Google has made its voice AI almost indistinguishable from human voice. In a research paper published by Google this month, the search giant detailed its second generation text-to-speech system called Tacotron 2, claiming the system has near-human accuracy of imitating a real person speaking from text.
Tacotron 2 reads directly from text and Google claims it can leverage context to pronounce identically-spelled words like ‘read’ and even responds to punctuation and can stress words.
The system relies on two deep neural networks. The first network translates the written text into a spectrogram which is a visual representation of audio frequencies over time. The spectrogram is then leveraged by WaveNet, a product of Alphabet’s AI research lab DeepMind which can read the chart and generate audio elements accordingly.

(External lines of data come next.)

(* ===== verification/FileSink.v ===== *)
(** FileSink: newline-delimited JSON appended to a file (src/file_sink.cpp,
    include/playertrace/file_sink.hpp, src/internal/file_sink_internal.hpp).

    [FileSink] is FileSink::Impl together with the file it writes to. The calls
    run under [mutex_], except [request_cancel] and [failed], which take one
    step each. The build is the POSIX one. *)
From S2P Require Import Prelude Types Serializer Paths Stdio.

Local Open Scope Z_scope.
Local Open Scope pt_scope.

(** * Definitions *)

(** [using FileSinkFaultHook], as the answers it gives to its next calls. *)
Definition FileSinkFaultHook : Type := list (string -> bool).

(** [class FileSink::Impl]. *)
Record FileSink : Type := mkFileSink {
  out_path_ : string;
  durable_sync_ : bool;
  file_ : option Stream;
  fault_hook : option FileSinkFaultHook;
  failure_ : Status;
  cancelled_ : bool;
  claim_ : PathClaim;
  os : OsFile   (* the file at [path_.c_str()] *)
}.

Definition set_file_ (x : option Stream) (s : FileSink) : FileSink :=
  mkFileSink (out_path_ s) (durable_sync_ s) x (fault_hook s) (failure_ s) (cancelled_ s) (claim_ s) (os s).
Definition set_hook (x : option FileSinkFaultHook) (s : FileSink) : FileSink :=
  mkFileSink (out_path_ s) (durable_sync_ s) (file_ s) x (failure_ s) (cancelled_ s) (claim_ s) (os s).
Definition set_failure_ (x : Status) (s : FileSink) : FileSink :=
  mkFileSink (out_path_ s) (durable_sync_ s) (file_ s) (fault_hook s) x (cancelled_ s) (claim_ s) (os s).
Definition set_cancelled_ (x : bool) (s : FileSink) : FileSink :=
  mkFileSink (out_path_ s) (durable_sync_ s) (file_ s) (fault_hook s) (failure_ s) x (claim_ s) (os s).
Definition set_claim_ (x : PathClaim) (s : FileSink) : FileSink :=
  mkFileSink (out_path_ s) (durable_sync_ s) (file_ s) (fault_hook s) (failure_ s) (cancelled_ s) x (os s).
Definition set_os (x : OsFile) (s : FileSink) : FileSink :=
  mkFileSink (out_path_ s) (durable_sync_ s) (file_ s) (fault_hook s) (failure_ s) (cancelled_ s) (claim_ s) x.

(** [kBadOffset]. *)
Definition kBadOffset : Z := -1.

(** [kBlock]. *)
Definition kBlock : Z := 65536.

(** A stdio call on [file_]; [null] is the answer on a null pointer, where the
    code makes no call. *)
Definition with_file {A} (null : A) (op : Stream -> M OsFile (A * Stream)) : M FileSink A := fun s =>
  match file_ s with
  | None => (null, s)
  | Some st => let '((a, st'), f) := op st (os s) in (a, set_os f (set_file_ (Some st') s))
  end.

(** A system call on the descriptor behind [file_]. *)
Definition with_fd {A} (m : M OsFile A) : M FileSink A := fun s =>
  let '(a, f) := m (os s) in (a, set_os f s).

(** [fault]. *)
Definition sink_fault (operation : string) : M FileSink bool := fun s =>
  match fault_hook s with
  | None => (false, s)
  | Some [] => (false, s)
  | Some (answer :: later) => (answer operation, set_hook (Some later) s)
  end.

Section FileSinkImpl.
Context (lib : StdioLib).

(** [tell_offset]. *)
Definition tell_offset : M FileSink Z :=
  let* pos := with_file (-1) ftello in
  mreturn (if pos <? 0 then kBadOffset else to_int64 pos).

(** [seek_offset]. *)
Definition seek_offset (offset : Z) (from : whence) : M FileSink bool :=
  with_file false (fseeko lib offset from).

(** [seek_to_end]. *)
Definition seek_to_end : M FileSink Z :=
  let* moved := seek_offset 0 SEEK_END in
  if negb moved then mreturn kBadOffset else tell_offset.

(** [flush_stream], and [std::fflush(file_)] where the result is ignored. *)
Definition flush_stream : M FileSink bool := with_file false (fflush lib).

(** [std::clearerr(file_)]. *)
Definition clear_error : M FileSink unit := with_file tt (fun st => mreturn (tt, clearerr st)).

(** [fileno(fp)]. *)
Definition descriptor : M FileSink bool :=
  with_file false (fun st => let* fd := fileno st in mreturn (fd, st)).

(** [sync_to_disk]. *)
Definition sync_to_disk : M FileSink bool :=
  let* fd := descriptor in
  if negb fd then mreturn false else with_fd fsync.

(** [truncate_to]. *)
Definition truncate_to (length : Z) : M FileSink bool :=
  let* fd := descriptor in
  if negb fd then mreturn false else with_fd (ftruncate length).

(** The inner loop of [find_last_complete_line_end]: the first [i], counting down
    from [got], with ['\n'] just before it. *)
Fixpoint newline_before (buffer : list Ascii.ascii) (i : nat) : option nat :=
  match i with
  | O => None
  | Datatypes.S i' =>
      if bool_decide (buffer !! i' = Some newline) then Some i else newline_before buffer i'
  end.

(** The outer loop, for at most [fuel] blocks: [None] when they are used up,
    [Some None] when a call failed. *)
Fixpoint scan_blocks (fuel : nat) (pos : Z) : M FileSink (option (option Z)) :=
  if negb (0 <? pos) then mreturn (Some (Some 0))
  else
  match fuel with
  | O => mreturn None
  | Datatypes.S fuel' =>
      let chunk := if pos <? kBlock then pos else kBlock in
      let start := to_int64 (pos - chunk) in
      let* moved := seek_offset start SEEK_SET in
      if negb moved then mreturn (Some None)
      else
      let want := Z.to_nat chunk in
      let* buffer := with_file [] (fread want) in
      if negb (bool_decide (length buffer = want)) then mreturn (Some None)
      else
      match newline_before buffer (length buffer) with
      | Some i => mreturn (Some (Some (to_int64 (start + Z.of_nat i))))
      | None => scan_blocks fuel' start
      end
  end.

(** [find_last_complete_line_end]: [size / kBlock + 1] blocks are enough. *)
Definition find_last_complete_line_end (size : Z) : M FileSink (option Z) :=
  let* r := scan_blocks (Z.to_nat (size / kBlock + 1)) size in
  mreturn (default None r).

(** [close_file]. *)
Definition close_file : M FileSink unit := fun s =>
  match file_ s with
  | None => (tt, s)
  | Some st =>
      let '((_, st'), f) := fflush lib st (os s) in
      let '(_, f') := fclose lib st' f in
      (tt, set_os f' (set_file_ None s))
  end.

(** [fail_hard]. *)
Definition fail_hard (message : string) : M FileSink Status :=
  close_file ;;
  let st := mkStatus SinkError
    (message +:+ " (this FileSink is now permanently failed; events remain in durable storage)") in
  mput (set_failure_ st) ;; mreturn st.

(** [fault(...) || !call] and its longer forms: the first failure ends it. *)
Definition or_else (failed : M FileSink bool) (next : M FileSink bool) : M FileSink bool :=
  let* f := failed in if f then mreturn true else next.
Definition fails (call : M FileSink bool) : M FileSink bool :=
  let* r := call in mreturn (negb r).

(** [roll_back]. *)
Definition roll_back (good_offset : Z) (message : string) : M FileSink Status :=
  let* present := mget (fun s => bool_decide (is_Some (file_ s))) in
  if negb present || (good_offset <? 0) then fail_hard message
  else
  clear_error ;;
  let* _ := flush_stream in
  clear_error ;;
  let* cut := or_else (sink_fault "truncate") (fails (truncate_to good_offset)) in
  if cut then fail_hard (message +:+ "; rollback failed")
  else
  let* synced := sync_to_disk in
  if negb synced then fail_hard (message +:+ "; rollback could not be made durable")
  else
  clear_error ;;
  let* moved := seek_offset 0 SEEK_END in
  if negb moved then fail_hard (message +:+ "; could not reposition after rollback")
  else mreturn (mkStatus SinkError message).

(** [repair_tail]. *)
Definition repair_tail : M FileSink Status :=
  let* path := mget out_path_ in
  let* size := seek_to_end in
  if size =? kBadOffset then fail_hard ("FileSink: could not size '" +:+ path +:+ "'")
  else if size =? 0 then mreturn status_ok
  else
  let* good_end := find_last_complete_line_end size in
  match good_end with
  | None => fail_hard ("FileSink: could not inspect the tail of '" +:+ path +:+ "'")
  | Some good_end =>
      if good_end =? size then
        let* moved := seek_offset 0 SEEK_END in
        if moved then mreturn status_ok
        else fail_hard ("FileSink: could not seek '" +:+ path +:+ "'")
      else
      let* _ := flush_stream in
      clear_error ;;
      let* broken := or_else (sink_fault "truncate")
                       (or_else (fails (truncate_to good_end))
                          (or_else (fails sync_to_disk) (fails (seek_offset 0 SEEK_END)))) in
      if broken
      then fail_hard ("FileSink: could not repair the incomplete final line of '" +:+ path +:+ "'")
      else mreturn status_ok
  end.

(** [file_ = open_file(path_.c_str(), mode)]. *)
Definition open_into (call : M OsFile (option Stream)) : M FileSink unit :=
  let* opened := with_fd call in mput (set_file_ opened).

(** [ensure_open]. *)
Definition ensure_open : M FileSink Status :=
  let* failure := mget failure_ in
  if negb (ok failure) then mreturn failure
  else
  let* file := mget file_ in
  if bool_decide (is_Some file) then mreturn status_ok
  else
  let* injected := sink_fault "open" in
  if injected then mreturn (mkStatus SinkError "FileSink: injected open failure")
  else
  open_into (fopen_update lib) ;;
  let* file := mget file_ in
  (if bool_decide (file = None) then open_into (fopen_truncate lib) else mreturn tt) ;;
  let* file := mget file_ in
  let* path := mget out_path_ in
  if bool_decide (file = None)
  then mreturn (mkStatus SinkError ("FileSink: could not open '" +:+ path +:+ "'"))
  else repair_tail.

(** The event loop of [write]: [Some status] when it returns from the middle. *)
Fixpoint write_events (start : Z) (events : list SerializedEvent) : M FileSink (option Status) :=
  match events with
  | [] => mreturn None
  | event :: events' =>
      let json := chars (se_json event) in
      let* path := mget out_path_ in
      let* torn := sink_fault "partial_write" in
      if torn then
        (if bool_decide (json <> [])
         then let* _ := with_file 0%nat (fwrite lib (take (length json / 2 + 1) json)) in mreturn tt
         else mreturn tt) ;;
        let* r := roll_back start "FileSink: injected partial write" in mreturn (Some r)
      else
      let* injected := sink_fault "write" in
      if injected then
        let* r := roll_back start "FileSink: injected write failure" in mreturn (Some r)
      else
      let* short := (if bool_decide (json <> [])
                     then let* n := with_file 0%nat (fwrite lib json) in
                          mreturn (negb (bool_decide (n = length json)))
                     else mreturn false) in
      if short then
        let* r := roll_back start ("FileSink: write failed for '" +:+ path +:+ "'") in mreturn (Some r)
      else
      let* ended := with_file false (fputc lib newline) in
      if negb ended then
        let* r := roll_back start ("FileSink: write failed for '" +:+ path +:+ "'") in mreturn (Some r)
      else write_events start events'
  end.

(** The end of [write] after the loop: flush and sync. *)
Definition write_commit (start : Z) : M FileSink Status :=
  let* path := mget out_path_ in
  let* injected := sink_fault "flush" in
  if injected then roll_back start "FileSink: injected flush failure"
  else
  let* flushed := flush_stream in
  if negb flushed then roll_back start ("FileSink: flush failed for '" +:+ path +:+ "'")
  else
  let* durable := mget durable_sync_ in
  if negb durable then mreturn status_ok
  else
  let* injected := sink_fault "sync" in
  if injected then roll_back start "FileSink: injected sync failure"
  else
  let* synced := sync_to_disk in
  if negb synced then roll_back start ("FileSink: durable sync failed for '" +:+ path +:+ "'")
  else mreturn status_ok.

(** [FileSink::Impl::write]. *)
Definition write (batch : EventBatch) : M FileSink Status :=
  let* cancelled := mget cancelled_ in
  let* path := mget out_path_ in
  if cancelled
  then mreturn (mkStatus SinkError ("FileSink: cancelled; '" +:+ path +:+ "' is shutting down"))
  else
  let* ready := ensure_open in
  if negb (ok ready) then mreturn ready
  else
  let* start := seek_to_end in
  if start =? kBadOffset
  then fail_hard ("FileSink: could not determine the end of '" +:+ path +:+ "'")
  else
  let* returned := write_events start batch in
  match returned with
  | Some r => mreturn r
  | None => write_commit start
  end.

(** [FileSink::Impl::flush_now]. *)
Definition flush_now : M FileSink Status :=
  let* failure := mget failure_ in
  if negb (ok failure) then mreturn failure
  else
  let* file := mget file_ in
  let* path := mget out_path_ in
  if bool_decide (file = None) then mreturn status_ok
  else
  let* injected := sink_fault "flush" in
  if injected then mreturn (mkStatus SinkError "FileSink: injected flush failure")
  else
  let* flushed := flush_stream in
  if negb flushed then mreturn (mkStatus SinkError ("FileSink: flush failed for '" +:+ path +:+ "'"))
  else
  let* durable := mget durable_sync_ in
  if negb durable then mreturn status_ok
  else
  let* injected := sink_fault "sync" in
  if injected then mreturn (mkStatus SinkError "FileSink: injected sync failure")
  else
  let* synced := sync_to_disk in
  if negb synced
  then mreturn (mkStatus SinkError ("FileSink: durable sync failed for '" +:+ path +:+ "'"))
  else mreturn status_ok.

(** [FileSink::Impl::request_cancel]. *)
Definition request_cancel : M FileSink unit := mput (set_cancelled_ true).

(** [FileSink::Impl::set_fault_hook]. *)
Definition set_fault_hook (hook : option FileSinkFaultHook) : M FileSink unit := mput (set_hook hook).

(** [FileSink::failed]. *)
Definition failed : M FileSink Status := mget failure_.

(** [FileSink::Impl::claim_path]. *)
Definition claim_path `{FsOps} (s : FileSink) : M (gset string) (Status * FileSink) :=
  let* (error, claim) := acquire (claim_ s) (out_path_ s) Output in
  let s := set_claim_ claim s in
  match error with
  | Some text => let st := mkStatus InvalidConfig text in mreturn (st, set_failure_ st s)
  | None => mreturn (failure_ s, s)
  end.

(** [FileSink::FileSink]: the path is claimed at once. *)
Definition new_file_sink `{FsOps} (path : string) (durable_sync : bool) (f : OsFile)
    : M (gset string) FileSink :=
  let* (_, s) := claim_path (mkFileSink path durable_sync None None status_ok false no_claim f) in
  mreturn s.

(** [FileSink::~FileSink]: the file is closed, then the claim given up. *)
Definition destroy_file_sink (s : FileSink) : M (gset string) FileSink :=
  let '(_, s) := close_file s in
  let* claim := release (claim_ s) in
  mreturn (set_claim_ claim s).

End FileSinkImpl.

Google demonstrated its feat using two audio samples for two sentences. One sample from each sentence is spoken by a human hired by Google and another sample is generated by AI. Google doesn’t say which is which.

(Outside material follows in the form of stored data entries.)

(** The sink has failed for good and the file contains [c]. *)
Definition Dead (c : option text) (s : FileSink) : Prop :=
  ok (failure_ s) = false /\ file_ s = None /\ present (os s) = c /\ Kept P (os s).

Lemma open_clean c s : Open c [] s -> Clean c s.
Proof using. intros [Hf (st & Hs & [Ho Hw Hp Hk])]. split; [done|]. by exists st. Qed.

(** The fault hook changes nothing else. *)
Lemma hoare_fault (Q : FileSink -> Prop) operation :
  (forall h s, Q s -> Q (set_hook h s)) -> hoare Q (sink_fault operation) (fun _ => Q).
Proof using.
  intros HQ s Hs. unfold sink_fault. destruct (fault_hook s) as [[|a l]|]; simpl; [done| |done]. by apply HQ.
Qed.

Lemma open_fault c w operation : hoare (Open c w) (sink_fault operation) (fun _ => Open c w).
Proof using. by apply hoare_fault. Qed.

Lemma clean_fault c operation : hoare (Clean c) (sink_fault operation) (fun _ => Clean c).
Proof using. by apply hoare_fault. Qed.

Lemma clean_clear c : hoare (Clean c) clear_error (fun _ => Clean c).
Proof using.
  intros s [Hf (st & Hs & Hw & Hp & Hk)]. unfold clear_error, with_file. rewrite Hs. simpl. split; [done|]. by eexists.
Qed.

Lemma open_clear c w : hoare (Open c w) clear_error (fun _ => Open c w).
Proof using.
  intros s [Hf (st & Hs & [Ho Hw Hp Hk])]. unfold clear_error, with_file. rewrite Hs. simpl.
  split; [done|]. eexists. by split.
Qed.

(** Flushing: a first part of what waits reaches the file, all of it on success. *)
Lemma open_flush c w :
  (forall t, t `prefix_of` w -> P (Some (c ++ t))) ->
  hoare (Open c w) (flush_stream lib)
    (fun worked s => exists t, t `prefix_of` w /\ Open (c ++ t) [] s /\ (worked = true -> t = w)).
Proof using Hlib.
  intros HP s [Hf (st & Hs & Ht)]. unfold flush_stream, with_file, fflush. rewrite Hs.
  pose proof (drain_ok lib Hlib P c w st (os s) Ht HP) as Hd.
  destruct (drain lib st (os s)) as [[b st'] f'], Hd as (t & H1 & H2 & H3 & _). simpl. exists t.
  split; [done|]. split; [|done]. split; [done|]. by exists st'.
Qed.

Lemma os_write_nil off f : os_write off [] f = f.
Proof using. done. Qed.

(** With nothing waiting, writing it changes nothing. *)
Lemma drain_clean st f :
  unwritten st = [] ->
  let '((worked, st'), f') := drain lib st f in
  offset st' = offset st /\ unwritten st' = [] /\ present f' = present f /\ (Kept P f -> Kept P f') /\
  unsynced f' = unsynced f /\ permitted f' = permitted f.
Proof using.
  intros Hw. unfold drain, mthen, next_fate, hand_over, write_broke.
  destruct (fates f) as [|[m|m k] l]; simpl; rewrite Hw, ?take_nil, ?drop_nil; simpl;
    rewrite ?Nat.add_0_r; destruct (keeps_unwritten lib); done.
Qed.

Lemma clean_flush c : hoare (Clean c) (flush_stream lib) (fun _ => Clean c).
Proof using.
  intros s [Hf (st & Hs & Hw & Hp & Hk)]. unfold flush_stream, with_file, fflush. rewrite Hs.
  pose proof (drain_clean st (os s) Hw) as Hd. destruct (drain lib st (os s)) as [[b st'] f'].
  destruct Hd as (H1 & H2 & H3 & H4 & _). simpl. split; [done|]. exists st'. split; [done|]. split; [done|].
  split; [simpl; by rewrite H3|]. by apply H4.
Qed.

(** A seek to the end of a file with nothing waiting. *)
Lemma clean_seek_end c :
  hoare (Clean c) (seek_offset lib 0 SEEK_END)
    (fun moved s => Clean c s /\ (moved = true -> Open c [] s)).
Proof using.
  intros s [Hf (st & Hs & Hw & Hp & Hk)]. unfold seek_offset, with_file. rewrite Hs. unfold fseeko, mthen.
  pose proof (drain_clean st (os s) Hw) as Hd. destruct (drain lib st (os s)) as [[b st'] f'].
  destruct Hd as (H1 & H2 & H3 & H4 & _). rewrite Hp in H3. specialize (H4 Hk). unfold mreturn, mget, os_bytes.
  destruct b; simpl; [rewrite H3; simpl|split; [|done]; split; [done|]; by exists st'].
  destruct (Z.ltb_spec (Z.of_nat (length c) + 0) 0); [lia|]. simpl. rewrite Z.add_0_r, Nat2Z.id. split.
  - split; [done|]. by eexists.
  - intros _. split; [done|]. eexists. split; [done|]. by split.
Qed.

(** Seeking and reading inside the file. *)
Lemma clean_seek_set c off :
  hoare (Clean c) (seek_offset lib off SEEK_SET)
    (fun moved s => Clean c s /\ (moved = true -> exists st, file_ s = Some st /\ offset st = Z.to_nat off)).
Proof using.
  intros s [Hf (st & Hs & Hw & Hp & Hk)]. unfold seek_offset, with_file. rewrite Hs. unfold fseeko, mthen.
  pose proof (drain_clean st (os s) Hw) as Hd. destruct (drain lib st (os s)) as [[b st'] f'].
  destruct Hd as (H1 & H2 & H3 & H4 & _). rewrite Hp in H3. specialize (H4 Hk). unfold mreturn, mget. simpl.
  destruct b; simpl; [|split; [|done]; split; [done|]; by exists st'].
  destruct (off <? 0); simpl; (split; [split; [done|]; by eexists|]); [done|]. intros _. by eexists.
Qed.

Lemma clean_read c off want :
  hoare (fun s => Clean c s /\ exists st, file_ s = Some st /\ offset st = off) (with_file [] (fread want))
    (fun buffer s => Clean c s /\ (length buffer = want -> buffer = take want (drop off c))).
Proof using.
  intros s [[Hf (st & Hs & Hw & Hp & Hk)] (st0 & Hs0 & Ho)]. assert (st0 = st) as -> by congruence.
  unfold with_file. rewrite Hs. unfold fread, next_fate, mthen, mget, mreturn, os_bytes.
  destruct (fates (os s)) as [|[m|m k] l]; simpl; rewrite Hp, Ho; simpl;
    (split; [split; [done|]; by eexists|done || idtac]).
  intros Hl. rewrite length_take in Hl. apply take_ge.
  pose proof (length_take (drop off c) want) as Hle. lia.
Qed.

Lemma clean_tell c :
  Z.of_nat (length c) < 9223372036854775808 ->
  hoare (Open c []) tell_offset
    (fun pos s => Open c [] s /\ (pos <> kBadOffset -> pos = Z.of_nat (length c))).
Proof using.
  intros Hb s [Hf (st & Hs & [Ho Hw Hp Hk])]. unfold tell_offset, mthen, with_file. rewrite Hs.
  unfold ftello, next_fate, mthen, mreturn. destruct (fates (os s)) as [|[m|m k] l]; simpl;
    (split; [split; [done|]; eexists; by split|]); rewrite ?Ho, ?Hw; simpl; [..|done];
    rewrite Nat.add_0_r; intros _; destruct (Z.ltb_spec (Z.of_nat (length c)) 0); try lia;
    unfold to_int64; rewrite Z.mod_small by lia; lia.
Qed.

Although, if you go to the “page source” of Google research website and look at the filenames of the audio samples, one of the filename will be labeled “gen” indicating that’s the AI generated sample.
There are other audio samples as well demonstrating Tacotron 2’s ability to pronounce hard-to-pronounce words and names and nuance the speech with punctuation and pauses. Capitalised words are stressed just like someone would do when he is reading it out.
The research paper that Google published will have an immediate impact on usability. WaveNet, which was first announced in 2016 is already used to by Google Assistant to generate the voice and Tacotron 2 will only add to the quality of the service.
The system, for now, can only mimic a female voice. Google will have to train the system again to mimic a male voice or another female voice, but shouldn’t be much of a problem for Google.